Energiegenossenschaften, gemeinschaftliche Urban-Gardening-Projekte oder bäuerliche Saatgut-Kooperativen in Afrika: Das sind keine Allheilmittel für die ökologischen Probleme, die unsere verschwenderische Wirtschaftsweise hervorbringt. Dies war Konsens gestern Abend bei der Veranstaltung im Frankfurter Haus am Dom. Doch Silke Helfrich, Mitbegründerin der "Commons Strategies Group" in Jena, zeigte sich überzeugt, dass die gemeinschaftliche Nutzung etwa von Grund und Boden oder von Automobilen eine besondere sozial-ökologische Haltung automatisch mit sich bringt:
"Das macht die Nutzungsintensität von Sachen größer, das macht die Menschen vom Geld unabhängiger, das erfordert viel Lernen, das ist aber auch Befähigung zum selber machen. Und insofern macht es uns auch zu einem anderen Menschen als den Konsumenten, der aus der Gemeinschaft herausgehen muss, um nicht nur materielle Bedürfnisse zu befriedigen, sondern auch soziale."
Nicole Göler von Ravensburg ist Professorin an der Fachhochschule Frankfurt am Main und begutachtet genossenschaftliche Institutionen in der Entwicklungszusammenarbeit- etwa für die Deutsche Gesellschaft für internationale Zusammenarbeit - kurz GIZ. In Südafrika hat sie einst selbst an der Gründung einer landwirtschaftlichen Genossenschaft mitgewirkt. Es ging darum, eine bestimmte Pflanze anzubauen, die die Boden-Erosion bremst und dennoch landwirtschaftliche Erträge liefert.
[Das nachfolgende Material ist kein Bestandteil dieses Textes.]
(** ** The conditions mean the rules *)

Lemma segment_okb_spec h image_size table_end s :
  kernel_segment_wf s -> is_u64 (kh_virtual_base h) -> is_u64 image_size ->
  segment_okb h image_size table_end s = true <-> segment_ok h image_size table_end s.
Proof.
  intros (B1 & B2 & B3 & B4 & B5 & B6 & B7 & B8)%segment_bounds Hv Hsz. unfold segment_okb.
  rewrite !add_u64_spec by done. rewrite !andb_true_iff, !negb_true_iff, !orb_false_iff, !negb_false_iff.
  change CVM_SEGMENT_READ with (2 ^ 0) at 2. rewrite land_flag, negb_false_iff by lia. rewrite !Z.eqb_eq, mask8_zero by done.
  rewrite power_of_two_u64_spec, Z.eqb_neq, Z.ltb_ge by done. split.
  - intros ((((((H1 & H2) & H3) & H4) & ((((H5 & H6) & H7) & H8) & H9)) & H10) & H11).
    destruct (Z.leb_spec (ks_load_address s + ks_memory_size s) UINT64_MAX); [|done].
    destruct (Z.leb_spec (ks_virtual_address s + ks_memory_size s) UINT64_MAX); [|done].
    split; try done; [unfold is_u64 in *; lia| |].
    + intros Hr. rewrite Hr, negb_true_iff in H10. cbn [andb] in H10.
      rewrite !orb_false_iff, negb_false_iff, Z.eqb_eq, !Z.ltb_ge in H10. lia.
    + destruct (Z.eqb_spec (ks_file_size s) 0) as [|Hf]; [by left|right]. cbn [negb andb] in H11.
      apply orb_false_iff in H11 as [H11%Z.ltb_ge H12].
      destruct (Z.leb_spec (ks_file_offset s + ks_file_size s) UINT64_MAX); [|done]. apply Z.ltb_ge in H12. lia.
  - intros [[T1 T2] [F1 F2] [S1 S2] A [A1 A2] [E1 E2] R F].
    rewrite (proj2 (Z.leb_le (ks_load_address s + _) _)), (proj2 (Z.leb_le (ks_virtual_address s + _) _)) by done.
    split_and!; try done; [lia| |].
    + rewrite negb_true_iff. destruct (is_relocatable h); [|done]. cbn [andb]. destruct (R eq_refl) as [R1 R2].
      rewrite !orb_false_iff, negb_false_iff, Z.eqb_eq, !Z.ltb_ge. unfold is_u64 in *. lia.
    + destruct (Z.eqb_spec (ks_file_size s) 0) as [|Hf]; [done|]. cbn [negb andb]. destruct F as [F|[F3 F4]]; [done|].
      rewrite (proj2 (Z.ltb_ge _ _)) by done. cbn [orb].
      rewrite (proj2 (Z.leb_le _ UINT64_MAX)) by (unfold is_u64, UINT64_MAX in *; lia). by apply Z.ltb_ge.
Qed.

Lemma apartb_spec s t :
  kernel_segment_wf s -> kernel_segment_wf t ->
  ks_load_address s + ks_memory_size s <= UINT64_MAX /\ ks_virtual_address s + ks_memory_size s <= UINT64_MAX ->
  ks_load_address t + ks_memory_size t <= UINT64_MAX /\ ks_virtual_address t + ks_memory_size t <= UINT64_MAX ->
  apartb s t = true <-> segments_apart s t.
Proof.
  intros (_ & _ & _ & B1 & B2 & _ & B3 & _)%segment_bounds (_ & _ & _ & B4 & B5 & _ & B6 & _)%segment_bounds [E1 E2] [E3 E4].
  unfold apartb, segments_apart. rewrite andb_true_iff, !negb_true_iff, !overlap_apart by done. tauto.
Qed.

Lemma segments_okb_spec image h table_end pre rest :
  Forall kernel_segment_wf (pre ++ rest) -> is_u64 (kh_virtual_base h) -> is_u64 (ram_size image) ->
  Forall (segment_ok h (ram_size image) table_end) pre ->
  segments_okb image h table_end pre rest = true <->
  Forall (segment_ok h (ram_size image) table_end) rest /\
  (forall i j s t, rest !! i = Some s -> (pre ++ rest) !! j = Some t -> (j < length pre + i)%nat -> segments_apart s t).
Proof.
  intros Hw Hv Hz. revert pre Hw. induction rest as [|s rest IH]; intros pre Hw Hpre; cbn [segments_okb].
  { split; [|done]. intros _. split; [constructor|]. done. }
  pose proof Hw as Hw'. apply list.Forall_app in Hw' as [Hwp Hws]. apply list.Forall_cons in Hws as [Hws Hwr].
  rewrite !andb_true_iff, segment_okb_spec by done. split.
  - intros ((Hs & Ha) & Hr). apply IH in Hr as [Hf Hp].
    2:{ rewrite <- app_assoc. done. }
    2:{ apply list.Forall_app. split; [done|]. by constructor. }
    split; [by constructor|]. intros [|i] j s' t Hi Hj Hlt.
    + injection Hi as <-. rewrite lookup_app_l in Hj by lia. apply apartb_spec; [done| |apply Hs| |].
      * rewrite list.Forall_forall in Hwp. apply Hwp. by eapply list_elem_of_lookup_2.
      * rewrite list.Forall_forall in Hpre. apply (so_ends _ _ _ _ (Hpre t (list_elem_of_lookup_2 _ _ _ Hj))).
      * apply (proj1 (forallb_forall _ _) Ha). by eapply list_elem_of_In, list_elem_of_lookup_2.
    + rewrite <- app_assoc, length_app in Hp. apply (Hp i j s' t Hi Hj). cbn. lia.
  - intros [Hf Hp]. apply list.Forall_cons in Hf as [Hs Hf]. split_and!; [done| |].
    + apply forallb_forall. intros t Ht%list_elem_of_In. apply apartb_spec; [done| |apply Hs| |].
      * rewrite list.Forall_forall in Hwp. by apply Hwp.
      * rewrite list.Forall_forall in Hpre. apply (so_ends _ _ _ _ (Hpre t Ht)).
      * apply list_elem_of_lookup in Ht as [j Hj]. apply (Hp O j s t); [done| |apply lookup_lt_Some in Hj; lia].
        by rewrite lookup_app_l by (by eapply lookup_lt_Some).
    + apply IH.
      * rewrite <- app_assoc. done.
      * apply list.Forall_app. split; [done|]. by constructor.
      * split; [done|]. intros i j s' t Hi Hj Hlt. rewrite <- app_assoc in Hj. rewrite length_app in Hlt. cbn in Hlt.
        apply (Hp (S i) j s' t Hi Hj). lia.
Qed.

Lemma entryb_spec h s : entryb h s = true <-> holds_entry h s.
Proof.
  unfold entryb, holds_entry. change CVM_SEGMENT_EXECUTE with (2 ^ 2). rewrite land_flag by lia.
  rewrite !andb_true_iff, negb_involutive, Z.leb_le, Z.ltb_lt. destruct (is_relocatable h); tauto.
Qed.

(** A table inside the image holds a list of segments. *)
Lemma table_exists image offset n :
  ram_wf image -> 0 <= offset -> offset + Z.of_nat n * CVM_KERNEL_SEGMENT_SIZE <= ram_size image ->
  exists segments, length segments = n /\ table_holds image offset segments.
Proof.
  intros Hwf Ho. induction n as [|n IH]; intros Hin.
  { exists []. split; [done|]. intros k s Hk. done. }
  unfold CVM_KERNEL_SEGMENT_SIZE in *. destruct IH as (segments & Hl & Ht); [lia|].
  destruct (codec_decode _ _ _ _ _ kernel_segment_codec image (offset + Z.of_nat n * 64)) as (s & _ & Hs & Hb);
    [done|lia|unfold CVM_KERNEL_SEGMENT_SIZE; lia|].
  exists (segments ++ [s]). split; [rewrite length_app; cbn; lia|]. intros k t Hk.
  apply lookup_app_Some in Hk as [Hk|[Hk1 Hk2]]; [by apply Ht|].
  apply list_lookup_singleton_Some in Hk2 as [E <-]. replace k with n by lia. done.
Qed.

Lemma header_bounds h : header_wf h ->
  (0 <= kh_format_minor h /\ 0 <= kh_segment_count h < 2 ^ 16) /\ is_u64 (kh_flags h) /\
  is_u64 (kh_segment_table_offset h) /\ is_u64 (kh_entry_physical_address h) /\ is_u64 (kh_entry_virtual_address h) /\
  is_u64 (kh_virtual_base h) /\ is_u64 (kh_virtual_size h) /\ length (kh_reserved h) = 8%nat /\
  is_u32 (kh_header_crc32 h).
Proof.
  intros [H B]. cbn in H, B. repeat (apply list.Forall_cons in H as [? H]). repeat (apply list.Forall_cons in B as [[? ?] B]).
  unfold word_ok in *. cbn [fst snd] in *. unfold is_u32, is_u64. split_and!; lia.
Qed.

Lemma geometry_pass h : header_wf h -> check_geometry h = Pass tt <-> relocatable_ok h.
Proof.
  intros (_ & _ & _ & B1 & B2 & B3 & B4 & _)%header_bounds. unfold check_geometry, relocatable_ok, reject_if.
  destruct (is_relocatable h).
  - rewrite add_u64_spec by done. destruct (Z.eqb_spec (kh_virtual_size h) 0) as [E|E].
    { cbn [orb]. split; [done|lia]. }
    cbn [orb]. destruct (Z.leb_spec (kh_virtual_base h + kh_virtual_size h) UINT64_MAX); [|split; [done|lia]].
    destruct (_ || _ || _) eqn:Ec; (split; [|]); try done.
    + intros (H1 & H2 & H3 & H4). exfalso. rewrite !orb_true_iff, negb_true_iff, Z.ltb_lt, Z.leb_le, Z.eqb_neq in Ec. lia.
    + intros _. rewrite !orb_false_iff, negb_false_iff, Z.ltb_ge, Z.leb_gt, Z.eqb_eq in Ec. unfold is_u64 in *. lia.
  - destruct (_ || _ || _) eqn:Ec; (split; [|]); try done.
    + intros (H1 & H2 & H3). by rewrite H1, H2, H3 in Ec.
    + intros _. rewrite !orb_false_iff, !negb_false_iff, !Z.eqb_eq in Ec. tauto.
Qed.

Lemma geometry_checks h : checks (check_geometry h) (fun _ => check_geometry h = Pass tt).
Proof.
  unfold check_geometry, reject_if. destruct (is_relocatable h); destruct (_ || _); done.
Qed.

(** Validation stays inside the image and accepts EXF images only. *)
Lemma validate_sound image : ram_wf image -> checks (cvm_kernel_image_validate image) (exf_image image).
Proof.
  intros Hwf. pose proof (proj1 Hwf) as Hsz. unfold cvm_kernel_image_validate. apply checks_reject. intros C0%Z.ltb_ge.
  destruct (codec_decode _ _ _ _ _ kernel_header_codec image 0) as (h & Hd & Hh & Hb); [done|lia|lia|].
  eapply checks_peek; [exact Hd|]. cbv beta.
  destruct (header_bounds h Hh) as ((B1 & B2) & B3 & B4 & B5 & B6 & B7 & B8 & B9 & _).
  apply checks_reject. intros C1%negb_false_iff%bool_decide_eq_true. 
  apply checks_reject. intros (C2%negb_false_iff%Z.eqb_eq & C3%Z.ltb_ge)%orb_false_iff.
  apply checks_reject. intros (((C4%negb_false_iff%Z.eqb_eq & C5%negb_false_iff%Z.eqb_eq)%orb_false_iff & C6%Z.eqb_neq)%orb_false_iff
    & C7%Z.ltb_ge)%orb_false_iff.
  apply checks_reject. intros ((((C8%negb_false_iff%Z.eqb_eq & C9%negb_false_iff%Z.eqb_eq)%orb_false_iff
    & C10%negb_false_iff%Z.eqb_eq)%orb_false_iff & C11%negb_false_iff%Z.eqb_eq)%orb_false_iff & C12%negb_false_iff%Z.eqb_eq)%orb_false_iff.
  apply mask2_zero in C8; [|done].
  apply checks_reject. intros C13%negb_false_iff%all_zero_spec. rewrite B9 in C13.
  apply checks_reject. intros C14%negb_false_iff%Z.eqb_eq.
  apply checks_reject. intros ((C15%Z.ltb_ge & C16%negb_false_iff%Z.eqb_eq)%orb_false_iff & _)%orb_false_iff.
  rewrite land7 in C16 by (unfold is_u64 in B4; lia).
  assert (2 ^ 32 < SIZE_MAX) as HM by done.
  rewrite multiply_size_ok by (unfold CVM_KERNEL_SEGMENT_SIZE; lia). cbn [mbind Check_bind].
  apply checks_reject. intros (C17%Z.ltb_ge & C18%Z.ltb_ge)%orb_false_iff.
  eapply checks_peek; [apply (piece_fetch _ _ _ _ eq_refl); unfold CVM_KERNEL_HEADER_SIZE in *; lia|]. cbv beta.
  apply checks_reject. intros C19%negb_false_iff%Z.eqb_eq.
  eapply checks_peek; [apply (piece_fetch _ _ _ _ eq_refl); unfold CVM_KERNEL_HEADER_SIZE in *; lia|]. cbv beta.
  apply checks_reject. intros C20%negb_false_iff%Z.eqb_eq.
  eapply checks_bind; [apply geometry_checks|]. intros [] C21. cbv beta in C21. apply geometry_pass in C21; [|done].
  assert (0 <= kh_segment_table_offset h) as H0 by (unfold is_u64 in B4; lia).
  destruct (table_exists image (kh_segment_table_offset h) (Z.to_nat (kh_segment_count h))) as (segs & Hl & Ht);
    [done|lia|rewrite Z2Nat.id by lia; lia|].
  set (tend := kh_segment_table_offset h + _).
  pose proof (check_segments_eq image h (kh_segment_table_offset h) tend segs Hwf ltac:(lia)
    ltac:(rewrite Hl, Z2Nat.id by lia; lia) Ht segs [] false eq_refl) as Heq.
  rewrite Hl in Heq. change (Z.of_nat (length [])) with 0 in Heq. rewrite Heq. clear Heq. cbn [orb].
  destruct (segments_okb image h tend [] segs) eqn:Eok; [|done]. cbn [mbind Check_bind].
  apply checks_reject. intros C22%negb_false_iff.
  assert (Forall kernel_segment_wf segs) as Hsw.
  { apply Forall_lookup. intros k s Hk. by apply (Ht k s). }
  apply segments_okb_spec in Eok as [Hall Hap]; [|done|done|done|constructor].
  apply checks_ret. split; [exact C0|exact (conj Hh Hb)| |exact (conj C19 C20)|].
  - assert (kh_format_minor h = CVM_KERNEL_FORMAT_MINOR) by (unfold CVM_KERNEL_FORMAT_MINOR in *; lia).
    split; first [assumption | by split_and! | lia].
  - exists segs. split; [done|]. split; [rewrite Hl, Z2Nat.id by lia; done|done| |].
    + intros i j s t Hi Hj Hne. destruct (Nat.lt_ge_cases j i).
      * apply (Hap i j s t Hi Hj). cbn. lia.
      * assert (segments_apart t s) as Ha by (apply (Hap j i t s Hj Hi); cbn; lia). unfold segments_apart, apart in *. tauto.
    + apply existsb_exists in C22 as (s & Hs & He). apply Exists_exists. exists s.
      split; [done|by apply entryb_spec].
Qed.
Gemeinschaftliche Nutzung eines Naturproduktes
"Nur das diese Pflanze dort zum ersten Mal wuchs und das die große Aufmerksamkeit von großen Saatgutfirmen auf sich gezogen hat die dann dastanden und sagten: Das ist eine tolle Sache. Wir geben Euch Geld, wenn ihr uns diese Pflanzen überlasst. Doch die Dörfler wollten das aber nicht, die hatten die Idee, dass sie das lieber unter sich weiterbetreiben möchten. Und damit so umgehen, wie sie sonst mit ihrem Saatgut umgehen. Und die Idee war dann geboren, man muss eine Organisation haben, die das schützt, dies diesem Prozess schützt. Und das, was da in Frage kam, schien eine Genossenschaft zu sein. Und so bin ich von dieser gemeinschaftlichen Nutzung eines Naturproduktes zu einer Genossenschaft gelangt, ohne das mir damals jemand gesagt hätte, es ginge um Gemeingüter."
Genossenschaftliche Verteilung von Saatgut statt Kauf bei internationalen Agrarkonzernen - für Professor Nils Goldschmidt, Wirtschaftswissenschaftler an der Universität Siegen ist das ein Beispiel dafür, dass Gemeingüter eine sinnvolle Form des Wirtschaftes darstellen. Doch auch Marktmechanismen oder Staatseigentum können das in anderen Fällen sein, betonte Goldschmidt:
"Letztendlich geht es in der Frage nach der Ausgestaltung um die Frage nach Verfügungsrechten. Um property rights. Und wie wir Verfügungsrechte, wie wir Eigentumsrechte, wie wir property rights ausgestalten, das ist eine Frage von gesellschaftlicher, von politischer Entscheidung – von Gestaltungsaktionen."
Der Gestaltungsspielraum für ökologische Gemeingut-Wirtschaft wird allerdings durch Freihandelsabkommen wie TTIP eingeschränkt. Das steht für die Jenaer "Commons"-Aktivistin Silke Helfrich fest. Weil sie etwa multi-nationalen Konzernen im Agrarbereich freie Bahn schaffen, schmälern Abkommen wie TTIP aus ihrer Sicht schleichend die Flächen für lokale gemeinschaftliche Nutzungsformen:
"Dass wir an der Stelle gar nicht merken, dass wir einen Wettbewerbsvorteil für das andere Denken schaffen, dass den Commons immer weniger Raum lässt. Und wissen sie, was jetzt die Bauern in Europa machen: Sie kaufen Land, damit sie es überhaupt wieder vergemeinschaften können. Sie nutzen das zentrale Instrument der Marktwirtschaft, nämlich Privateigentum, um überhaupt wieder etwas anderes bewirtschaften zu können und es raus zu lösen aus dem Markt."